(* ===== verification/AddrSpace.v ===== *)
(** Building and freeing user address spaces (src/arch/aarch64/vmem.rs and the
    builder's pure parts in lockjaw-types/src/vmem.rs): the page-table
    workspace, the table of L3 regions, the scratch cursor,
    AddressSpaceBuilder and free_address_space. *)
From Stdlib Require Import ZArith Lia.
From stdpp Require Import base option gmap numbers sets fin_sets list.
From S2P Require Import Prelude Frames FrameAlloc PageTable Vmem.
Open Scope Z_scope.

(** * The pure parts *)

Record Mapping := mkMapping { virt_addr : Z; phys_addr : Z; user_accessible : bool; m_executable : bool }.

(** A mapping is 24 bytes: two words and two flags. *)
Definition MAPPINGS_PER_PAGE : Z := 170.
Definition MAX_L3_TABLES : Z := 8.

Definition PROCESS_KERNEL_OBJ_PAGES : Z := 4.
Definition WORKSPACE_MIN_PAGES : Z := 3 + MAX_L3_TABLES.
Definition WORKSPACE_MAX_PAGES : Z := 32.
Definition PROCESS_MIN_PAGES : Z := PROCESS_KERNEL_OBJ_PAGES + WORKSPACE_MIN_PAGES.
Definition PROCESS_MAX_PAGES : Z := PROCESS_KERNEL_OBJ_PAGES + WORKSPACE_MAX_PAGES.

Definition build_process_page (phys : Z) (user_accessible executable : bool) : Z :=
  if negb user_accessible then new_page phys MAIR_NORMAL AP_RW_EL1 SH_INNER
  else if executable then with_pxn (new_page phys MAIR_NORMAL AP_RW_ALL SH_INNER)
  else with_pxn (with_uxn (new_page phys MAIR_NORMAL AP_RW_ALL SH_INNER)).

Record PageTableWorkspace := mkWorkspace { capacity : Z; claimed : Z }.

Definition workspace_new (capacity : Z) : PageTableWorkspace := mkWorkspace capacity 0.

Definition claim (w : PageTableWorkspace) : option Z * PageTableWorkspace :=
  if capacity w <=? claimed w then (None, w) else (Some (claimed w), mkWorkspace (capacity w) (claimed w + 1)).

Inductive L3Lookup := Existing (slot : nat) | NeedAlloc (slot : nat) | Full.

(** The first [count] entries of [indices]. *)
Definition L3RegionTracker : Type := list Z.

Definition tracker_lookup (t : L3RegionTracker) (l2_idx : Z) : L3Lookup :=
  match list_find (eq l2_idx) t with
  | Some (i, _) => Existing i
  | None => if MAX_L3_TABLES <=? Z.of_nat (length t) then Full else NeedAlloc (length t)
  end.

Definition register (t : L3RegionTracker) (slot : nat) (l2_idx : Z) : outcome L3RegionTracker :=
  assert (bool_decide (slot = length t)) ;;
  assert (Z.of_nat slot <? MAX_L3_TABLES) ;;
  Ret (t ++ [l2_idx]).

(** ** The scratch cursor *)
Module Scratch.
Inductive ScratchAction := Continue | FlushAndAdvance (next_page_idx : Z).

• [TRY IT]
Having found the line with "(** The first", please set it down along with every line after it through the end of the material above, exactly and with nothing added.

• [TASK RESPONSE]
(** The first [count] entries of [indices]. *)
Definition L3RegionTracker : Type := list Z.

Definition tracker_lookup (t : L3RegionTracker) (l2_idx : Z) : L3Lookup :=
  match list_find (eq l2_idx) t with
  | Some (i, _) => Existing i
  | None => if MAX_L3_TABLES <=? Z.of_nat (length t) then Full else NeedAlloc (length t)
  end.

Definition register (t : L3RegionTracker) (slot : nat) (l2_idx : Z) : outcome L3RegionTracker :=
  assert (bool_decide (slot = length t)) ;;
  assert (Z.of_nat slot <? MAX_L3_TABLES) ;;
  Ret (t ++ [l2_idx]).

(** ** The scratch cursor *)
Module Scratch.
Inductive ScratchAction := Continue | FlushAndAdvance (next_page_idx : Z).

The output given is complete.